| Assigned task |
Output should begin at the line holding "(** [len(s) == 0] *)" and end at the last line of the entries; print those lines verbatim and no others.

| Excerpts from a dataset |
(** * goini: an INI document, its parser and its writer

    A shallow embedding of [goini.go].  Go strings are byte strings and
    are modelled by [string]; Go maps are modelled by stdpp's [gmap], and
    the order of [range] over a map by a [MapOrder]; a slice is modelled
    by the list of its elements.  The methods of [*INI] and [*iniOptions],
    which mutate their receiver, become functions that return the new
    receiver next to the Go result, in an [option] where the method can
    panic. *)

From Stdlib Require Import ZArith Ascii DecimalString DecimalZ DecimalPos.
From stdpp Require Import gmap strings list fin_maps sorting.

Local Open Scope Z_scope.

(** ** Strings *)

Module Text.

(** [len(s) == 0] *)
Definition is_empty (s : string) : bool :=
  match s with "" => true | String _ _ => false end.

(** [strings.TrimSpace] takes off the leading and the trailing white
    space "as defined by Unicode": reading UTF-8 from the left, and then
    from the right, it drops the runes for which [unicode.IsSpace] holds.
    A rune is dropped exactly when its bytes are the UTF-8 encoding of a
    code point with the White_Space property; other bytes, ill-formed
    ones too, stop the trimming.  The encodings have one, two or three
    bytes. *)

(** U+0009 to U+000D and U+0020. *)
Definition space1 (c : ascii) : bool :=
  match c with
  | "009" | "010" | "011" | "012" | "013" | " " => true
  | _ => false
  end%char.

| Reply to the exercise |
(** [len(s) == 0] *)
Definition is_empty (s : string) : bool :=
  match s with "" => true | String _ _ => false end.

(** [strings.TrimSpace] takes off the leading and the trailing white
    space "as defined by Unicode": reading UTF-8 from the left, and then
    from the right, it drops the runes for which [unicode.IsSpace] holds.
    A rune is dropped exactly when its bytes are the UTF-8 encoding of a
    code point with the White_Space property; other bytes, ill-formed
    ones too, stop the trimming.  The encodings have one, two or three
    bytes. *)

(** U+0009 to U+000D and U+0020. *)
Definition space1 (c : ascii) : bool :=
  match c with
  | "009" | "010" | "011" | "012" | "013" | " " => true
  | _ => false
  end%char.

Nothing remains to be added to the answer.